Con todos esos materiales se organiza una novela que pone su objetivo en el factor humano, en el sufrimiento, el heroísmo o la resistencia de un centenar de personajes en los que se proyectan diversas perspectivas personales, no sólo ideológicas, sino también de carácter.

En ese friso de personajes hay algunos que sobresalen del conjunto: la miliciana Pato Monzón y el coronel republicano Bascuñana, el soldado nacional Ginés Gorguel y el cabo marroquí Selimán al-Barudi, el alférez provisional Santiago Pardeiro Tojo y el dinamitero Julián Panizo, Saturiano Bescós, el pastor enrolado en la XIV Bandera de Falange de Aragón y el mayor de milicias Emilio Gamboa Laguna o los corresponsales extranjeros Vivian Szerman, Philip Tabb y Chim Langer.

Junto con el desorden de los milicianos que les lleva a la derrota en un final de la novela que presagia el desenlace real muchos meses después, junto con los crímenes de ambas retaguardias, cada personaje es un mundo marcado por el idealismo o la cobardía, por la valentía o el fanatismo, por la crueldad o la compasión, como en la estupenda secuencia que cierra la novela, en la que dos falangistas renuncian a matar a dos fugitivos:

Saturiano Bescós y el cabo Avellanas se asoman a la linde del bosquecillo, allí donde el terreno desciende en pendiente hasta la orilla del Ebro.

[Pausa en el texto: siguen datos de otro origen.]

(** [rec.log(path, rr.Points2D(points, radii=r))], which raises when
    the points are not what [Points2D] takes. *)
Class PointsSdk `{Sdk} : Type :=
  { log_points :
      RecordingStream -> string -> list value -> Z -> World
      -> result unit * World }.

Section Handlers.
Context `{PointsSdk} `{Builtins}.

(** [x[0:2]] *)
Definition slice_0_2 (x : value) : result value :=
  match x with
  | VList xs => Ok (VList (take 2 xs))
  | VTuple xs => Ok (VTuple (take 2 xs))
  | VStr s => Ok (VStr (String.concat "" (take 2 (code_points s))))
  | VDict _ => Raise dict_slice_error
  | _ => Raise TypeError
  end.

(** A callback that is a generator and touches the module-level dict
    runs on both states. *)
Record hstate : Type := mkHstate
  { generator : gstate;
    keypoints_per_session_per_sequence_index : Keypoints }.

Definition handler (A : Type) : Type := hstate -> result A * hstate.

#[global] Instance handler_ret : MRet handler := fun A a s => (Ok a, s).
#[global] Instance handler_bind : MBind handler :=
  fun A B f m s =>
    match m s with
    | (Ok a, s') => f a s'
    | (Raise e, s') => (Raise e, s')
    end.

Definition in_generator {A : Type} (g : gen A) : handler A :=
  fun s =>
    let '(r, g') := g (generator s) in
    (r, mkHstate g' (keypoints_per_session_per_sequence_index s)).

El sol ya está bajo y tiñe de tonos naranjas las ramas de los pinos y las cañas. Han apoyado los fusiles en un árbol tras ponerles el seguro y se disponen a liar un cigarrillo. En las dos márgenes del río reina un extraño silencio. Ni siquiera se oyen disparos o explosiones lejanas.
—Fíjate en eso —dice Avellanas.
Señala dos puntitos oscuros que se mueven en el agua junto a algo semihundido, que parece derivar con la corriente hacia una pequeña lengua arenosa que emerge entre las dos orillas.
—Hay dos tíos ahí, Satu.
Saca Bescós los gemelos del brigadista muerto, ajusta la ruedecilla y echa un vistazo. Se trata, comprueba, de un flotador de corcho que lo más seguro es que proceda de una pasarela o un puente de barcas de los tendidos por los rojos río arriba. Y hay dos hombres que se agarran a él, intentando alcanzar la isleta en mitad del cauce. Sólo emergen sus cabezas, y a veces se ve la espuma que levantan las piernas cuando baten el agua para avanzar. Luchan con la corriente, que es fuerte y parece querer arrastrarlos.
—Trae que vea —dice Avellanas.
Le coge los gemelos y echa un vistazo.
—Jodó —comenta.
Se los devuelve a Bescós y los dos falangistas se miran.
—La orden es disparar contra los que se largan —recuerda Avellanas.
—Sí.
—Habrá que obedecerla, ¿no?
—Tú verás… Eres el cabo.
—Pues sí, cagüenlá. Habrá que.
Todavía se miran el uno al otro un momento. Después alzan los fusiles casi al mismo tiempo. Mete Bescós un dedo en el guardamonte y apunta la mira del arma hacia los dos hombres, que al fin han llegado a la isleta, salen del agua y se arrastran sobre ella empujando el flotador para llevarlo más allá. Se mueven muy despacio y uno tira del otro, ayudándolo. Parecen indefensos y cansados, y todavía deben atravesar la otra mitad del río para ponerse a salvo.
Con el Mauser encarado, Bescós comprueba de reojo que la lengüeta del seguro está levantada. Entonces oprime el gatillo. Clic, hace, pero no sale ningún disparo.
—No sé qué le pasa a este chopo —dice, bajando el arma.
Avellanas hace lo mismo.
—Se te habrá encasquillado, como a mí.
Los dos jóvenes apoyan otra vez los fusiles en el árbol, se sientan a la sombra y terminan de liar los cigarrillos. Zumban los mosquitos y suena el chirriar confiado de las cigarras.